Wonder and Song

Expectations – that is the first audible word on this bit from a video made at the World Science Festival in 2009, which I’ve shared with readers several times in the past.  It’s a video which continues to amaze me. As you’ll see,  the brain manages our expectations in all kinds of surprising ways:

Bobby McFerrin-World Science Festival

Clearly Bobby McFerrin is a gifted teacher, a supremely talented musician, and a creative thinker on all fronts.  The pentatonic scale that he is teaching to this audience (of scientists presumably, rather than musicians) is a universal building block for folk music around the world.  The music we would likely consider most comfortable to sing is often based on a pentatonic scale – that is, a series of intervals equivalent to the five black notes on the piano.  For instance, you could play Amazing grace, how sweet the sound or Sometimes I feel like a motherless child almost entirely on only the piano’s black keys.

I would never have guessed that McFerrin could so easily manage expectations and lead the audience members to unknowingly sing a pentatonic melody.  To see the brain process a musical concept like this right in front of my eyes was fascinating and I am awed by the continuing revelations through scientific study of how wonderfully we are made.  So wonderfully, in fact, that our brains seem to be hard-wired for music, thanks be to God!

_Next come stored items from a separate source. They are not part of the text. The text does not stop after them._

(* ===== verification/VendorDemo.v ===== *)
(** * The vendor interface: concrete runs

    A device on which the theorems apply, and runs that show what happens when
    something fails. *)

From Stdlib Require Import ZArith Lia.
From stdpp Require Import list strings gmap.
From S2P Require Import Prelude BtHci CText PsFile Rome RomeProps RomeNvm RomeInit RomeDemo BtSys Userial Vendor VendorOp VendorProps VendorOpen VendorRome Ar3kProps.

Module VendorDemo.

(** ** A device *)

(** The calls of [ok] succeed; sockets are descriptor 9, files 7. *)
Definition bt (stream : list Z) (ok : string -> bool) : BtEnv := {|
  env_bwrite := fun _ _ bs => Z.of_nat (length bs);
  env_bread := fun tr _ _ => take 1 (drop (nread tr) stream);
  env_fopen := fun _ path => Demo.files path;
  env_bmalloc := fun _ => true;
  env_userial := fun _ _ => 0;
  env_stack := fun _ => [];
  env_soclog := fun _ => false;
  env_call := fun _ f _ => if negb (ok f) then -1 else if String.eqb f "socket" then 9 else if String.prefix "open " f then 7 else 0;
  env_property := fun _ _ => [];
  enable_extldo := false;
  vnd_local_bd_addr := []
|}.

Definition sysenv (stream : list Z) (ok : string -> bool) (others : bhistory -> props -> props) : SysEnv := {|
  sys_bt := bt stream ok;
  env_props := others;
  env_read := fun _ _ _ => Some (chars "bluetooth");
  env_termios := fun _ _ => Some {| c_iflag := 0x500; c_oflag := 5; c_cflag := 0xFD; c_lflag := 0x8A3B |};
  env_nv := fun _ => None;
  NV_BD_ADDR_I := 1
|}.

Definition cfg (rome sync ldo from_prop : bool) : BuildCfg := {|
  BT_SOC_TYPE_ROME := rome; ENABLE_ANT := rome; WIFI_BT_STATUS_SYNC := sync; USE_EXTERNAL_RFKILL_LDO := ldo; BT_NV_SUPPORT := false;
  READ_BT_ADDR_FROM_PROP := from_prop; BT_WAKE_VIA_USERIAL_IOCTL := false; QCOM_BT_SIBS_ENABLE := false; PANIC_ON_SOC_CRASH := false;
  HW_NEED_END_WITH_HCI_RESET := true
|}.

Definition fine (f : string) : bool := true.
Definition alone (tr : bhistory) (ps : props) : props := ps.
Definition with_prop (name v : string) (tr : bhistory) (ps : props) : props := <[name := chars v]> ps.

Definition device (stream : list Z) : SysEnv := sysenv stream fine alone.

Definition port0 : uworld :=
  {| u_cb := {| u_fd := -1; u_termios := {| c_iflag := 0; c_oflag := 0; c_cflag := 0; c_lflag := 0 |}; port_name := chars "/dev/ttyHS0" |};
     u_sys := {| s_fds := []; s_props := ∅; s_tr := [] |} |}.

Definition switch : string := "/sys/class/rfkill/rfkill0/state".

Definition world (soc : Z) : vworld :=
  {| v_u := port0; v_rome := Demo.world0; v_ar3k := {| ps_list := []; upio_state := [0; 0; 0]; a_tr := [] |}; btSocType := soc; rfkill_id := 0;
     rfkill_state := Some switch; v_extldo := true; bt_vendor_cbacks := true; v_bd_addr := Demo.addr; pFd := [0; 0]; ant_fd := -1; isInit := false |}.

Lemma calls_fine stream others tr f args : 0 <= @env_call (@sys_bt (sysenv stream fine others)) tr f args.
Proof. simpl. repeat case_match; lia. Qed.

(** ** The port *)

Lemma rate_roundtrip_witness : exists w', @rate_session (device []) (cfg true false false false) userial_init_cfg 14 port0 = Some ((115200, 3000000), w') /\
  u_fd (u_cb w') = -1 /\ s_fds (u_sys w') = [].
Proof.
  apply (@rate_roundtrip (device []) (cfg true false false false) userial_init_cfg 14 115200 3000000 port0).
  - simpl. tauto.
  - simpl. tauto.
  - done.
  - done.
  - done.
  - apply calls_fine.
Defined.

(** Seven data bits and even parity are accepted and not set: the port has
    eight and none. *)
Lemma format_ignored : exists w', @userial_vendor_open (device []) (cfg true false false false)
  {| cfg_fmt := Z.lor (Z.lor USERIAL_DATABITS_7 USERIAL_PARITY_EVEN) USERIAL_STOPBITS_1; cfg_baud := USERIAL_BAUD_115200 |} port0 = Some (7, w') /\
  Z.land (c_cflag (u_termios (u_cb w'))) (Z.lor CSIZE PARENB) = CS8 /\
  (* the device had two stop bits, and keeps them *)
  Z.land (c_cflag (u_termios (u_cb w'))) CSTOPB = CSTOPB.
Proof. eexists. split; [vm_compute; reflexivity|]. split; reflexivity. Qed.

(** ** The clients *)

Definition enabled : bhistory -> props -> props := with_prop "ro.rfkilldisabled" "0".

Lemma power_ref_count_witness : exists w' n, @power_all (sysenv [] fine enabled) (cfg true true false false) 1 [true; true; false; false] (world BT_SOC_ROME) =
    Some ([0; 0; 0; 0], w') /\ requests [true; true; false; false] 0 n /\ clients (v_sys w') = n /\ radio switch (v_tr w') = negb (n =? 0) /\ s_fds (v_sys w') = [].
Proof.
  apply (@power_ref_count (sysenv [] fine enabled) (cfg true true false false) 1 switch) with (ons := [true; true; false; false]).
  - intros. apply calls_fine.
  - intros tr ps. by apply lookup_insert_ne.
  - done.
  - done.
  - intros. apply calls_fine.
  - intros. apply calls_fine.
  - intros tr ps. unfold prop_value, env_props, sysenv, enabled, with_prop. by rewrite lookup_insert_eq.
  - done.
  - done.
  - done.
  - done.
Defined.

(** The second client is taken for the first one while the first has not begun
    its download: the first to leave switches the controller off for both. *)
Lemma second_client_lost : exists w', @power_all (sysenv [] fine enabled) (cfg true false false false) 1 [true; true; false] (world BT_SOC_ROME) = Some ([0; 0; 0], w') /\
  clients (v_sys w') = 0 /\ radio switch (v_tr w') = false.
Proof. eexists. split; [vm_compute; reflexivity|]. split; vm_compute; reflexivity. Qed.

(** A switch that cannot be written is left open, and the clients are counted. *)
Lemma failed_write_leaks : exists w', @bt_powerup (sysenv [] (fun f => negb (String.prefix "write" f)) enabled) (cfg true true false false) 1 1 (world BT_SOC_ROME) = Some (-1, w') /\
  s_fds (v_sys w') = [7] /\ clients (v_sys w') = 1.
Proof. eexists. split; [vm_compute; reflexivity|]. split; vm_compute; reflexivity. Qed.

(** The lock of the WLAN driver is kept when the regulator cannot be read. *)
Lemma failed_regulator_keeps_lock : exists w', @bt_powerup (sysenv [] (fun f => negb (String.eqb f "open /sys/class/rfkill/rfkill0/device/extldo")) enabled)
  (cfg true true true false) 1 1 (world BT_SOC_ROME) = Some (-1, w') /\ s_fds (v_sys w') = [7; 7].
Proof. eexists. split; vm_compute; reflexivity. Qed.

(** ** The shared memory channels *)

Definition always_on : bhistory -> props -> props := with_prop "bluetooth.status" "on".

Lemma smd_power_off_ignored_witness : exists w', @op (sysenv [] fine always_on) (cfg false false false false) 1 (BT_VND_OP_POWER_CTRL BT_VND_PWR_OFF) (world BT_SOC_DEFAULT) = Some ((-1, []), w') /\
  changes (v_tr w') = [] /\ s_fds (v_sys w') = [].
Proof.
  apply (@smd_power_off_ignored (sysenv [] fine always_on) (cfg false false false false) 1 (world BT_SOC_DEFAULT)).
  - done.
  - intros tr ps. unfold status_on, prop_value, env_props, sysenv, always_on, with_prop. by rewrite lookup_insert_eq.
Defined.

(** The daemon needs three waits. *)
Definition daemon (tr : bhistory) (ps : props) : props := if (3 <=? naps tr)%nat then <["bluetooth.status" := chars "on"]> ps else ps.

Lemma smd_power_on_witness : exists w', @op (sysenv [] fine daemon) (cfg false false false false) 1 (BT_VND_OP_POWER_CTRL BT_VND_PWR_ON) (world BT_SOC_DEFAULT) = Some ((0, []), w') /\
  (naps (v_tr w') <= 3)%nat.
Proof.
  apply (@smd_power_on (sysenv [] fine daemon) (cfg false false false false) 1) with (k := 3%nat) (w := world BT_SOC_DEFAULT).
  - intros. apply calls_fine.
  - intros tr ps H. unfold status_on, prop_value, env_props, sysenv, daemon. rewrite (proj2 (Nat.leb_le _ _) H). by rewrite lookup_insert_eq.
  - done.
  - simpl. lia.
Defined.

(** When the second channel cannot be opened the first one stays open. *)
Lemma half_open_channels : exists w', @op (sysenv [] (fun f => negb (String.eqb f "open /dev/smd2")) alone) (cfg false false false false) 1 (BT_VND_OP_USERIAL_OPEN [0; 0; 0; 0])
  (world BT_SOC_DEFAULT) = Some ((-1, [0; 0; 0; 0]), w') /\ s_fds (v_sys w') = [7].
Proof. eexists. split; vm_compute; reflexivity. Qed.

(** ** The Rome controller *)

Definition log_event : list Z := [0; 4; 0].
Definition stream : list Z := Demo.stream ++ packet 0xFF log_event ++ packet 0x0E [1; 0x17; 0xFC; 0].
Definition dev : SysEnv := sysenv stream fine alone.
Definition rome_cfg : BuildCfg := cfg true false false false.

Lemma rome_open_brings_up_witness : exists serial fd on started w', @op dev rome_cfg 1 (BT_VND_OP_USERIAL_OPEN [0; 0; 0; 0]) (world BT_SOC_ROME) = Some ((1, replicate CH_MAX fd ++ []), w') /\
  fds w' = [fd] /\ port_fd w' = fd /\ @filter_started rome_cfg started /\
  sent (v_tr w') = [] ++ [looked prog (chars "null"); looked emb []; looked VendorRome.soc []; set_to prog "bt"; opened_file "/dev/ttyHS0" serial; set_to VendorRome.soc "0"] ++
    outs serial (@bring_up_bytes (@env_at dev Demo.addr true) Demo.patch0 Demo.nvm_sent) ++
    [set_to VendorRome.soc "1"; closed serial; set_to prog "null"; set_to "wc_transport.clean_up" "0"] ++ started ++ connected "bt_sock" fd ++ outs fd (log_command on) /\
  RomeProps.unread stream (v_tr w') = [] /\ s_props (v_sys w') !! VendorRome.soc = Some (chars "1") /\ s_props (v_sys w') !! prog = Some (chars "null").
Proof.
  apply (@rome_open_brings_up dev rome_cfg 1 ltac:(lia)) with (pp := Demo.btfw32) (np := Demo.btnv32) (tags := [Demo.tag9; Demo.tag2]) (post := []) (s := Demo.answer) (log_ev := log_event)
    (log_done := (0x0E, [1; 0x17; 0xFC; 0])) (arr := [0; 0; 0; 0]) (w := world BT_SOC_ROME).
  - by intros.
  - done.
  - intros. apply calls_fine.
  - intros. apply calls_fine.
  - by intros.
  - by intros tr fd bs.
  - intros tr fd n _. exists 1%nat. split; [lia|done].
  - by intros tr.
  - intros. simpl. lia.
  - done.
  - done.
  - done.
  - unfold CH_MAX. simpl. lia.
  - done.
  - done.
  - done.
  - done.
  - done.
  - done.
  - constructor.
    + simpl. tauto.
    + by intros tr.
    + by intros tr.
    + done.
    + split; vm_compute; [lia|done].
    + intros _. split; [vm_compute; split; discriminate|by left].
    + split; [done|]. split; [|vm_compute; done]. constructor; [|constructor; [|constructor]]; constructor; try done; vm_compute; try lia; done.
    + vm_compute. done.
    + constructor; [repeat split; vm_compute; done|simpl; lia|repeat constructor; simpl; lia| |]; (split; [reflexivity|]); (split; [repeat constructor; apply Demo.accept_good|apply Demo.accept_good]).
  - exists 4, []. split; [done|]. split; [by left|simpl; lia].
  - simpl. lia.
  - vm_compute. reflexivity.
Defined.

(** A controller that was initialised before, and one that sends two bytes which
    are no event, on a device that sets no properties. *)
Definition marked : vworld := put_v_sys {| s_fds := []; s_props := <[VendorRome.soc := chars "1"]> ∅; s_tr := [] |} (world BT_SOC_ROME).
Definition noisy : SysEnv := sysenv [9; 9] (fun f => negb (String.prefix "property_set" f)) alone.

Lemma noisy_mute : @mute (@sys_bt noisy) 3 [9; 9].
Proof. constructor; [repeat constructor; lia|simpl; lia|done|]. intros tr fd [|b bs] Hb; [done|]. simpl. lia. Qed.

Lemma rome_open_close_witness :
  (exists fd w' w3, @op dev rome_cfg 1 (BT_VND_OP_USERIAL_OPEN [0; 0; 0; 0]) marked = Some ((1, replicate CH_MAX fd ++ []), w') /\ fds w' = [fd] /\
     @op dev rome_cfg 1 BT_VND_OP_USERIAL_CLOSE (put_btSocType BT_SOC_ROME w') = Some ((0, []), w3) /\ fds w3 = []) /\
  (exists w', @op noisy rome_cfg 3 (BT_VND_OP_USERIAL_OPEN [0; 0; 0; 0]) (world BT_SOC_ROME) = Some ((-1, [0; 0; 0; 0]), w') /\ fds w' = []).
Proof.
  assert (Hl : (CH_MAX <= length [0; 0; 0; 0])%nat) by (unfold CH_MAX; simpl; lia).
  assert (Hwp : wipower_flag (v_rome (world BT_SOC_ROME)) <> WIPOWER_IN_EMBEDDED_MODE) by by vm_compute. split.
  - destruct (@rome_open_close dev rome_cfg 1 ltac:(lia) ltac:(done) ltac:(done) [0; 0; 0; 0] marked [] eq_refl Hl ltac:(by vm_compute) ltac:(by vm_compute) (or_introl eq_refl))
      as (r & arr & w' & E & Hacc & Hup & _).
    assert (r = 1) as -> by (apply Hup; [done|intros; apply calls_fine|intros; apply calls_fine]).
    destruct Hacc as [(_ & (fd & _ & Hf & ->) & Hc)|[Hne _]]; [|discriminate Hne]. destruct (Hc (put_btSocType BT_SOC_ROME w') eq_refl eq_refl) as (w3 & E3 & F3 & _).
    exists fd, w', w3. split; [exact E|]. split; [exact Hf|]. split; [exact E3|exact F3].
  - destruct (@rome_open_close noisy rome_cfg 3 ltac:(lia) ltac:(done) ltac:(done) [0; 0; 0; 0] (world BT_SOC_ROME) [9; 9] eq_refl Hl ltac:(by vm_compute) ltac:(by vm_compute)
      (or_intror (conj noisy_mute Hwp))) as (r & arr & w' & E & Hacc & _ & Hno).
    assert (r = -1) as -> by (apply Hno; by vm_compute). destruct Hacc as [[Hne _]|(_ & Hf & ->)]; [discriminate Hne|]. exists w'. split; [exact E|exact Hf].
Defined.

(** A controller that does not answer. *)
Definition silent : SysEnv := sysenv [] fine alone.

Lemma silent_result : exists w', @op silent rome_cfg 1 (BT_VND_OP_USERIAL_OPEN [0; 0; 0; 0]) (world BT_SOC_ROME) = Some ((-1, [0; 0; 0; 0]), w') /\ port_fd w' = 7.
Proof. eexists. split; vm_compute; reflexivity. Qed.

(** Another thread has been given the number 7 in the meantime. *)
Lemma failed_open_dangles_witness : exists w' w3, @op silent rome_cfg 1 (BT_VND_OP_USERIAL_OPEN [0; 0; 0; 0]) (world BT_SOC_ROME) = Some ((-1, [0; 0; 0; 0]), w') /\ fds w' = [] /\
  @op silent rome_cfg 1 BT_VND_OP_USERIAL_CLOSE (put_btSocType BT_SOC_ROME (put_v_sys (put_s_fds [7] (v_sys w')) w')) = Some ((0, []), w3) /\ fds w3 = [].
Proof.
  destruct silent_result as (w' & E & Hp).
  destruct (@failed_open_dangles silent rome_cfg 1 [0; 0; 0; 0] (world BT_SOC_ROME) [0; 0; 0; 0] w' eq_refl E ltac:(rewrite Hp; lia)) as [Hf Hc].
  destruct (Hc (put_btSocType BT_SOC_ROME (put_v_sys (put_s_fds [7] (v_sys w')) w')) eq_refl eq_refl ltac:(rewrite Hp; reflexivity)) as (w3 & E3 & F3).
  exists w', w3. rewrite Hp in F3. split; [exact E|]. split; [exact Hf|]. split; [exact E3|exact F3].
Defined.

(** ** The AR3K controller *)

(** When it cannot be initialised the port stays open. *)
Lemma ar3k_open_leaks : exists w', @op silent rome_cfg 1 (BT_VND_OP_USERIAL_OPEN [0; 0; 0; 0]) (world BT_SOC_AR3K) = Some ((-1, [7; 7; 7; 7]), w') /\ fds w' = [7].
Proof. eexists. split; vm_compute; reflexivity. Qed.

(** ** The address *)

Definition boot : SysEnv := sysenv [] fine (fun _ ps => <["ro.boot.btmacaddr" := print_addr Demo.addr]> ps).

Lemma bd_addr_sources_witness :
  (exists w1, @init boot (cfg true false false true) true (Some Demo.addr) (world BT_SOC_ROME) = Some (0, w1) /\ v_bd_addr w1 = reverse Demo.addr) /\
  (exists w2, @read_bd_addr boot (cfg true false false true) (world BT_SOC_ROME) = Some (tt, w2) /\ v_bd_addr w2 = reverse Demo.addr).
Proof.
  destruct (@bd_addr_sources boot (cfg true false false true) Demo.addr (world BT_SOC_ROME) eq_refl ltac:(repeat constructor; vm_compute; intuition discriminate)) as [(w1 & E1 & H1 & _) H2].
  split; [by exists w1|]. apply H2; [done|]. intros tr ps. apply lookup_insert_eq.
Defined.

End VendorDemo.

This all came to mind this past Sunday when someone commented on an anthem setting sung that morning of the hymn What wondrous love is this, out of that marvelous early American resource of religious song, The Sacred Harp. We talked about the strength of that tune, and the rootedness of music which emerges from any folk tradition, and I was reminded of McFerrin’s dance through the pentatonic scale.

If you play the piano even a little, you can begin the tune on A-flat and play the whole of What wondrous love on the black notes (with one exception…your ear will tell you what to do). The sound is not exactly minor, but it’s certainly not a major key either. The tune expresses the expansive, open quality we often associate with American music, with its plain rhythms and its call to be harmonized with open fifths which refuse to anchor the listener in either sadness or happiness, but simply in strength. The text incorporates three simple expressions of faith – wonder, song and the timelessness of God’s love.

What wondrous love is this, O my soul!
What wondrous love is this that caused the Lord of bliss
to lay aside his crown for my soul.
 
To God and to the Lamb, I will sing.
To God and to the Lamb who is the great I AM,
while millions join the theme I will sing.
 
And when from death I’m free, I’ll sing on.
And when from death I’m free I’ll sing and joyful be,
and through eternity I’ll sing on.

Expectations, at heart, are simply strong beliefs, and in that spirit my expectations include a willingness to live into the belief that God has lovingly designed us for wonder and song.